> _Extracted records_
(* ===== verification/Umalloc.v ===== *)
(** * user/umalloc.c

    The allocator of user programs: a circular list of free blocks, in the order
    of their addresses, that starts at the static header [base].  The headers
    are in the memory of the process; a pointer to a [Header] is its address and
    pointer arithmetic counts 16 bytes. *)

From S2P Require Import Prelude Mem.

(** The memory of a process, the allocator's [freep], and the end of the
    process's memory, which [sbrk] moves. *)
Record uproc := MkUproc { um : mem; freep : Z; top : Z }.
Definition set_um (m : mem) (s : uproc) : uproc := MkUproc m (freep s) (top s).
Definition set_freep (p : Z) (s : uproc) : uproc := MkUproc (um s) p (top s).

Module Umalloc.

(** [union header]: [ptr] and then [size], 16 bytes with the padding. *)
Definition hptr (m : mem) (p : Z) : Z := ld64 m p.
Definition hsize (m : mem) (p : Z) : Z := ld32 m (p + 8).
Definition put_hptr (m : mem) (p v : Z) : mem := st64 m p v.
Definition put_hsize (m : mem) (p v : Z) : mem := st32 m (p + 8) v.
Definition HDR : Z := 16.

(** [p + n] on [Header*] *)
Definition padd (p n : Z) : Z := u64 (p + HDR * n).

Definition ptr_of (p : Z) : M uproc Z := gets (fun s => hptr (um s) p).
Definition size_of (p : Z) : M uproc Z := gets (fun s => hsize (um s) p).
Definition set_ptr (p v : Z) : M uproc unit := modify (fun s => set_um (put_hptr (um s) p v) s).
Definition set_size (p v : Z) : M uproc unit := modify (fun s => set_um (put_hsize (um s) p v) s).

Section alloc.
(** The system call, and the address of [base]. *)
Context (sbrk : Z -> M uproc Z) (base : Z).

(** [for(p = freep; !(bp > p && bp < p->s.ptr); p = p->s.ptr) if(...) break;] *)
Definition free_body (bp p : Z) : M uproc (Z + Z) :=
  (q <- ptr_of p;
   if negb ((p <? bp) && (bp <? q)) then
     if (q <=? p) && ((p <? bp) || (bp <? q)) then ret (inr p) else ret (inl q)
   else ret (inr p))%K.

Definition free (ap : Z) : M uproc unit :=
  let bp := padd ap (-1) in
  (p <- gets freep;
   p <- loop (free_body bp) p;
   n <- size_of bp;
   q <- ptr_of p;
   (if padd bp n =? q then
      k <- size_of q;
      set_size bp (u32 (n + k));;
      q' <- ptr_of q;
      set_ptr bp q'
    else set_ptr bp q);;
   k <- size_of p;
   (if padd p k =? bp then
      n <- size_of bp;
      set_size p (u32 (k + n));;
      q <- ptr_of bp;
      set_ptr p q
    else set_ptr p bp);;
   modify (set_freep p))%K.

Definition morecore (nu : Z) : M uproc Z :=
  let nu := if nu <? 4096 then 4096 else nu in
  (p <- sbrk (i32 (nu * HDR));
   if p =? u64 (-1) then ret 0
   else
     set_size p nu;;
     free (padd p 1);;
     gets freep)%K.

(** [for(p = prevp->s.ptr; ; prevp = p, p = p->s.ptr) ...] *)
Definition malloc_body (nunits : Z) (a : Z * Z) : M uproc (Z * Z + Z) :=
  let '(prevp, p) := a in
  (n <- size_of p;
   if nunits <=? n then
     p <- (if n =? nunits then q <- ptr_of p; set_ptr prevp q;; ret p
           else
             set_size p (u32 (n - nunits));;
             n' <- size_of p;
             set_size (padd p n') nunits;;
             ret (padd p n'));
     modify (set_freep prevp);;
     ret (inr (padd p 1))
   else
     f <- gets freep;
     if p =? f then
       p <- morecore nunits;
       if p =? 0 then ret (inr 0)
       else q <- ptr_of p; ret (inl (p, q))
     else q <- ptr_of p; ret (inl (p, q)))%K.

Definition units (nbytes : Z) : Z := u32 ((nbytes + HDR - 1) / HDR + 1).

Definition malloc (nbytes : Z) : M uproc Z :=
  let nunits := units nbytes in
  (f <- gets freep;
   (if f =? 0 then
      modify (set_freep base);;
      set_ptr base base;;
      set_size base 0
    else ret tt);;
   prevp <- gets freep;
   p <- ptr_of prevp;
   loop (malloc_body nunits) (prevp, p))%K.

End alloc.
End Umalloc.
Lemma malloc_loop_step L s n k a s1 : 0 < n < 2 ^ 27 -> searching L s n k a s1 ->
  runs (fun r s' => match r with
    | inl a' => exists k', (k' < k)%nat /\ searching L s n k' a' s' | inr r => got L s n r s' end)
    (malloc_body sbrk n a s1).
Proof using Sbrk0.
  intros Hn (L1 & prev & T & z & -> & Hprev & Hg & Hhd & HT & Hin & Hph). pose proof Hg as (Hi & _). pose proof Hi as [Hr Hf].
  destruct (malloc_step L1 s1 prev n Hi Hprev ltac:(lia)) as (x & HxR & Ex & Htake & Hnext & Hmore).
  destruct (decide (n <= x.2)) as [Hle|Hgt].
  { destruct (Htake Hle) as (b & L' & s' & -> & Hcut). right. by exists L1, s1, b, L'. }
  assert (x.2 < n) as Hlt by lia. destruct T as [|b T].
  - cbn [hd fmap list_fmap] in Hhd. destruct Hph as [(-> & -> & -> & Hk)|(_ & zb & Hzb & Ez & Hzn)].
    2: { assert (x = zb) as -> by (eapply ring_same; [done..|congruence]). lia. }
    specialize (Hmore Hlt (eq_sym Hhd)). destruct (morecore_spec L s n Hi ltac:(lia)) as [[E Hno]|(L' & s' & E & Hg' & b & HbL & Hbn)].
    { rewrite (Hmore _ _ E). by left. }
    rewrite (Hmore _ _ E). pose proof Hg' as ([Hr' Hf'] & _).
    apply (list_elem_of_fmap_1 fst ((base, 0) :: L')) in Hf' as (f' & Ef' & Hf').
    destruct (ring_elem L' _ _ Hr' f' Hf') as (? & _). destruct (ro_base _ _ _ Hr') as (? & _).
    rewrite (proj2 (Z.eqb_neq (freep s') 0)) by lia.
    destruct (ring_path L' _ _ Hr' f' b Hf' ltac:(set_solver)) as (T & HT' & Hhd' & HinT & Hlen).
    pose proof (ring_length L' _ _ Hr') as Hrl. exists (length T). split; [cbn in Hk; lia|].
    exists L', f', T, b.1. split; [by rewrite Ef'|]. split; [done|]. split; [done|]. split; [done|]. split; [done|].
    split; [intros c Hc; destruct (HinT c Hc) as (? & ? & _); by rewrite Ef'|]. right. split; [done|].
    exists b. split; [set_solver|done].
  - cbn [hd fmap list_fmap] in Hhd. destruct HT as (Hb & _ & HT). destruct (Hin b ltac:(set_solver)) as [HbR Hbf].
    rewrite Hhd in Hbf. rewrite (Hnext Hlt Hbf). exists (pred k). split; [cbn in Hph; destruct Hph as [Hph|Hph]; lia|].
    exists L1, b, T, z. rewrite <- Hhd. split; [done|]. split; [done|]. split; [done|]. split; [done|]. split; [done|].
    split; [intros c Hc; apply Hin; set_solver|]. cbn in Hph.
    destruct Hph as [(? & ? & ? & ?)|(? & ?)]; [left|right]; split_and!; try done; lia.
Qed.
(** C9. [sendMessage] returns [true] exactly when the socket held in
    [ws.current] is open, and then the message is written to that socket.
    In every other world it returns [false] (it returns, it does not throw)
    and leaves the whole world as it was: nothing is queued anywhere for a
    later delivery. *)
Theorem sendMessage_succeeds_iff_open (message : JSValue) (w : World) :
  (completion (sendMessage message) w = Return true <-> socket_open w = true) /\
  (completion (sendMessage message) w = Return false <-> socket_open w = false) /\
  (socket_open w = false -> exec (sendMessage message) w = w) /\
  (socket_open w = true ->
   exists i so, ws_current w = Some i /\ sockets w !! i = Some so /\
     sockets (exec (sendMessage message) w) !! i =
       Some (with_sent (sent so ++ [message]) so)).
Proof.
  rewrite sendMessage_result.
  repeat split; try (intros; congruence).
  - apply sendMessage_closed.
  - intros Ho. unfold socket_open, current_socket in Ho.
    destruct (ws_current w) as [i|] eqn:Hc; cbn in Ho; [|discriminate].
    destruct (sockets w !! i) as [so|] eqn:Hs; [|discriminate].
    exists i, so. repeat split; try done.
    rewrite (sendMessage_open message w i so Hc Hs Ho). cbn.
    apply list_lookup_insert_eq. by eapply lookup_lt_Some.
Qed.
(** * Lens prescriptions, format conversion and optimisation set-ups of the
      optiland_Pr scripts

    The scripts build sequential optical systems (surfaces, aperture, fields,
    wavelengths), convert them to and from the AutoLens dictionary format and
    declare optimisation problems over surface radii.  Python floats are read
    as exact rationals ([Q]); [np.inf] is a separate constructor. *)

From Stdlib Require Import QArith Qminmax Qabs Lqa ZArith Lia List String Bool.
Import ListNotations.
Open Scope Q_scope.

(* ===================================================================== *)
(** * Part I: definitions                                                  *)
(* ===================================================================== *)

(** ** The lens container ([optic.Optic]) as the scripts use it *)

Module Optic.

(** A length that may be [np.inf] (flat surface, object at infinity). *)
Inductive extent : Type :=
| Finite (q : Q)
| Infinite.

Record Surface : Type := mkSurface {
  index : nat;
  radius : extent;
  thickness : extent;
  material : option string;   (* [None] is air *)
  is_stop : bool;
  conic : Q
}.

Record Field : Type := mkField { y : Q }.
(** One step, with the responses it sends, each with the array of its
    request; [None] when the outcome of a lookup is left open. *)
Definition step (s : State) (x : Step) : option (State * list (nat * Response)) :=
  match x with
  | Arrive buf message =>
    match inflight s !! buf with
    | Some _ => Some (s, [])
    | None =>
      let after := <[buf := overwrite message (contents (memory s) buf)]> (memory s) in
      if (String.length (contents (memory s) buf) <? String.length message)%nat
         && aliased buf (entries s)
      then None
      else
        Some (mkState after (mark (memory s) after <$> entries s)
                (<[buf := Arrived (Arg buf (String.length message))]> (inflight s)),
              [])
    end
  | Dedup buf now =>
    match inflight s !! buf with
    | Some (Arrived message) =>
      if String.eqb (bytes (memory s) message) "" then
        Some (mkState (memory s) (entries s) (delete buf (inflight s)),
              [(buf, JSON StatusBadRequest "message parameter is required")])
      else
        let decodedMessage := decodeMessage (memory s) message in
        let proceed :=
          Some (mkState (memory s) (entries s)
                  (<[buf := Checked decodedMessage]> (inflight s)), []) in
        match find (memory s) (entries s) (bytes (memory s) decodedMessage) with
        | Unknown => None
        | Absent => proceed
        | Present _ e =>
          if bool_decide (now - lastTime e < Window)
          then Some (mkState (memory s) (entries s) (delete buf (inflight s)),
                     [(buf, duplicate)])
          else proceed
        end
    | _ => Some (s, [])
    end
  | Accept buf now =>
    match inflight s !! buf with
    | Some (Checked decodedMessage) =>
      let q := bytes (memory s) decodedMessage in
      let stream := [(buf, EventStream StatusOK sseHeaders q)] in
      match find (memory s) (entries s) q with
      | Unknown => None
      | Absent =>
        Some (mkState (memory s) (entries s ++ [mkEntry decodedMessage now false])
                (delete buf (inflight s)), stream)
      | Present i _ =>
        Some (mkState (memory s) (<[i := mkEntry decodedMessage now false]> (entries s))
                (delete buf (inflight s)), stream)
      end
    | _ => Some (s, [])
    end
  | Tick now =>
    match sweep (memory s) (entries s) now with
    | Some l => Some (mkState (memory s) l (inflight s), [])
    | None => None
    end
  end.
(** * The queries on a model a program holds *)

Lemma centre_seeded (m : Model3D.t) : seeded m -> exists c, Model3D.centre m = Ok c.
Proof.
  intros (H1 & H2 & H3 & H4 & H5 & H6). unfold Model3D.centre.
  destruct H1 as [? ->], H2 as [? ->], H3 as [? ->], H4 as [? ->],
    H5 as [? ->], H6 as [? ->]. simpl. eauto.
Qed.

(** On every model built from a new one by [add_triangle] calls: as long
    as no triangle was accepted, every extent is [None], [centre] raises a
    [TypeError], [mean_point] raises a [ZeroDivisionError] and [stats]
    raises; once a triangle was accepted, every extent is a float and the
    three queries return, [stats] with the counts of the triangle list and
    of the two pools. *)
Theorem queries_on_reachable (P : Vector3.t -> Prop) (m : Model3D.t) :
  reachable P m ->
  (Model3D.len m = 0%nat
   /\ unset m
   /\ Model3D.centre m = Raise (TypeError "unsupported operand type(s) for +")
   /\ Model3D.mean_point m = Raise (ZeroDivisionError "float division by zero")
   /\ Model3D.stats m = Raise (TypeError "unsupported operand type(s) for +"))
  \/ ((0 < Model3D.len m)%nat
      /\ seeded m
      /\ exists c mp st,
           Model3D.centre m = Ok c
           /\ Model3D.mean_point m = Ok mp
           /\ Model3D.stats m = Ok st
           /\ Model3D.stats_facets st = Model3D.len m
           /\ Model3D.stats_vertices st = size (Model3D.vertices m)
           /\ Model3D.stats_normals st = size (Model3D.normals m)
           /\ Model3D.stats_centre st = c
           /\ Model3D.stats_meanpoint st = mp).
Proof.
  intros Hm. apply reachable_shaped in Hm.
  destruct Hm as [(HT & Hu & _) | (HT & Hs)]; [left | right].
  - split; [unfold Model3D.len; now rewrite HT |]. split; [exact Hu |].
    destruct m as [T V N nm x0 x1 y0 y1 z0 z1 sx sy sz].
    unfold unset, Model3D.extents in Hu. simpl in Hu, HT.
    injection Hu as -> -> -> -> -> ->. subst T.
    split; [reflexivity |]. split; reflexivity.
  - assert (Hlen : (0 < Model3D.len m)%nat).
    { unfold Model3D.len. destruct (Model3D.triangles m); [congruence | simpl; lia]. }
    split; [exact Hlen |]. split; [exact Hs |].
    destruct (centre_seeded m Hs) as [c Hc].
    assert (Hmp : exists mp, Model3D.mean_point m = Ok mp).
    { unfold Model3D.mean_point. unfold Model3D.len in Hlen.
      destruct (3 * length (Model3D.triangles m))%nat eqn:E; [lia |]. simpl. eauto. }
    destruct Hmp as [mp Hmp].
    eexists c, mp, _. unfold Model3D.stats. rewrite Hc, Hmp. simpl.
    repeat split.
Qed.
(** * The L2 embedding cache of FBGEMM-GPU: [CacheLibCache]

    A shallow embedding of
    [fbgemm_gpu/src/split_embeddings_cache/cachelib_cache.cpp] and the
    properties of its operations.

    The C++ class wraps an LRU allocator of an external caching library and
    tensors of an external tensor library.  The tensors are embedded
    concretely (scalar type, sizes, raw little-endian storage); the
    allocator is an interface ([LruAllocator]) with the part of its contract
    the class relies on ([LruAllocatorLaws]), and [RefLru] is an executable
    reference implementation of it.  Every method is a computation in a
    state-and-fault monad over the fields of the class. *)

From Stdlib Require Import ZArith List Lia Bool DecimalString.
From Stdlib Require String.
Import String.StringSyntax.
From Stdlib.Strings Require Import Byte.
Import ListNotations.
Local Open Scope Z_scope.
Delimit Scope string_scope with string.

(* ================================================================== *)
(** ** Outcomes of C++ code *)

(** What can go wrong while a method runs: undefined behaviour of the
    language (the first five) and exceptions raised by a library. *)
Inductive fault : Type :=
| NullDeref
| OutOfBoundsRead
| OutOfBoundsWrite
| DivisionByZero
| SignedOverflow
| AssertFailed
| Thrown (what : String.string).

Inductive outcome (A : Type) : Type :=
| Ret (a : A)
| Fault (f : fault).
Arguments Ret {A} a.
Arguments Fault {A} f.

Definition obind {A B} (o : outcome A) (k : A -> outcome B) : outcome B :=
  match o with
  | Ret a => k a
  | Fault f => Fault f
  end.

Definition of_option {A} (f : fault) (o : option A) : outcome A :=
  match o with
  | Some a => Ret a
  | None => Fault f
  end.

(* ================================================================== *)
(** ** Bytes and fixed-width integers *)

Definition byte_of_Z (z : Z) : byte :=
  match Byte.of_N (Z.to_N (z mod 256)) with
  | Some b => b
  | None => x00
  end.

Definition Z_of_byte (b : byte) : Z := Z.of_N (Byte.to_N b).
(** * txtoml: Poetry version constraints to pip requirement specifiers

    A shallow embedding of [constrain], of its nested function [caret] and
    of the command [txtoml]
    from [src/txtoml/txtoml.py], with the properties the specification
    states about them.

    Modelling conventions.
    - A Python [str] is a [string]; a character is a code point below 256,
      where the regular expression class [\d] is exactly ['0'..'9'].
    - A Python [int] obtained from [int(i)] on a run of digits is never
      negative, so it is an [N]; indices and the repetition count of
      [".0" * k] may be negative and are [Z].
    - A [dict] is the list of its items in insertion order, without two
      items of the same key.
    - The values of the dictionary [constrain] receives are strings, as
      its documentation has them.
    - An exception is a value of [exn]; code that may raise returns a
      [result].  Integers are unbounded; the limit recent interpreters put
      on the number of digits [int] and [str] convert is not modelled. *)

From Stdlib Require Import NArith ZArith Ascii DecimalN DecimalString.
From stdpp Require Import base list numbers strings.

Local Open Scope Z_scope.

(** ** Exceptions *)

Inductive exn : Set :=
  | IndexError
  | ValueError.

Inductive result (A : Type) : Type :=
  | Ok (a : A)
  | Raise (e : exn).
Arguments Ok {A} a.
Arguments Raise {A} e.

Global Instance result_ret : MRet result := fun A a => Ok a.

Global Instance result_bind : MBind result := fun A B k r =>
  match r with
  | Ok a => k a
  | Raise e => Raise e
  end.

(** ** The built-in [str] operations the program uses *)

Module Str.

Fixpoint mem (c : ascii) (chars : string) : bool :=
  match chars with
  | EmptyString => false
  | String d chars' => if decide (c = d) then true else mem c chars'
  end.

(** [s.lstrip(chars)]: drop the leading characters that occur in [chars]. *)
Fixpoint lstrip (chars s : string) : string :=
  match s with
  | EmptyString => EmptyString
  | String c s' => if mem c chars then lstrip chars s' else s
  end.

(** [s.startswith(p)] *)
Definition startswith (p s : string) : bool := String.prefix p s.

(** [s.count(sub)]: the number of non-overlapping occurrences of [sub],
    scanning from the left; [skip] counts the characters of the last
    match that are still to be passed over. *)
Fixpoint count_from (sub : string) (skip : nat) (s : string) : nat :=
  match s with
  | EmptyString => 0%nat
  | String c s' =>
      match skip with
      | S k => count_from sub k s'
      | O =>
          if String.prefix sub (String c s')
          then S (count_from sub (String.length sub - 1) s')
          else count_from sub 0 s'
      end
  end.

Definition count (sub s : string) : nat :=
  match sub with
  | EmptyString => S (String.length s)
  | _ => count_from sub 0 s
  end.

(** [s.replace(old, new)]: every non-overlapping occurrence of [old],
    from the left; the inserted text is not scanned again. *)
Fixpoint replace_from (old new : string) (skip : nat) (s : string) : string :=
  match s with
  | EmptyString => EmptyString
  | String c s' =>
      match skip with
      | S k => replace_from old new k s'
      | O =>
          if String.prefix old (String c s')
          then new +:+ replace_from old new (String.length old - 1) s'
          else String c (replace_from old new 0 s')
      end
  end.

Fixpoint intersperse (new s : string) : string :=
  match s with
  | EmptyString => new
  | String c s' => new +:+ String c (intersperse new s')
  end.

Definition replace (old new s : string) : string :=
  match old with
  | EmptyString => intersperse new s
  | _ => replace_from old new 0 s
  end.

(** [s * k]: the empty string when [k <= 0]. *)
Definition mul (s : string) (k : Z) : string :=
  Nat.iter (Z.to_nat k) (String.append s) EmptyString.

(** [sep.join(ls)] *)
Definition join (sep : string) (ls : list string) : string :=
  String.concat sep ls.

Definition is_digit (c : ascii) : bool :=
  match Ascii.is_nat c with
  | Some _ => true
  | None => false
  end.

Definition flush (run : string) : list string :=
  match run with
  | EmptyString => []
  | _ => [run]
  end.

(** [re.findall("\d+", s)]: the maximal runs of digits of [s], from the
    left; [run] is the run that is being read. *)
Fixpoint digit_runs (run s : string) : list string :=
  match s with
  | EmptyString => flush run
  | String c s' =>
      if is_digit c
      then digit_runs (run +:+ String c EmptyString) s'
      else flush run ++ digit_runs EmptyString s'
  end.

Definition findall_digits (s : string) : list string :=
  digit_runs EmptyString s.

(** [int(s)] on an unsigned decimal literal.  Signs, blanks and
    underscores, which [int] also accepts, are not modelled: [caret]
    applies [int] to runs of digits only. *)
Fixpoint int_from (acc : N) (s : string) : result N :=
  match s with
  | EmptyString => Ok acc
  | String c s' =>
      match Ascii.is_nat c with
      | Some d => int_from (acc * 10 + N.of_nat d)%N s'
      | None => Raise ValueError
      end
  end.

Definition int (s : string) : result N :=
  match s with
  | EmptyString => Raise ValueError
  | _ => int_from 0%N s
  end.

(** [str(n)] for [n >= 0]: decimal digits, no leading zero, ["0"] for 0. *)
Definition str (n : N) : string :=
  NilZero.string_of_uint (N.to_uint n).

End Str.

> _Required action_
Using the records above, output exactly the lines from the first through the line that contains "Definition HDR : Z := 16.", with both of those included.

> _Answer section_
(* ===== verification/Umalloc.v ===== *)
(** * user/umalloc.c

    The allocator of user programs: a circular list of free blocks, in the order
    of their addresses, that starts at the static header [base].  The headers
    are in the memory of the process; a pointer to a [Header] is its address and
    pointer arithmetic counts 16 bytes. *)

From S2P Require Import Prelude Mem.

(** The memory of a process, the allocator's [freep], and the end of the
    process's memory, which [sbrk] moves. *)
Record uproc := MkUproc { um : mem; freep : Z; top : Z }.
Definition set_um (m : mem) (s : uproc) : uproc := MkUproc m (freep s) (top s).
Definition set_freep (p : Z) (s : uproc) : uproc := MkUproc (um s) p (top s).

Module Umalloc.

(** [union header]: [ptr] and then [size], 16 bytes with the padding. *)
Definition hptr (m : mem) (p : Z) : Z := ld64 m p.
Definition hsize (m : mem) (p : Z) : Z := ld32 m (p + 8).
Definition put_hptr (m : mem) (p v : Z) : mem := st64 m p v.
Definition put_hsize (m : mem) (p v : Z) : mem := st32 m (p + 8) v.
Definition HDR : Z := 16.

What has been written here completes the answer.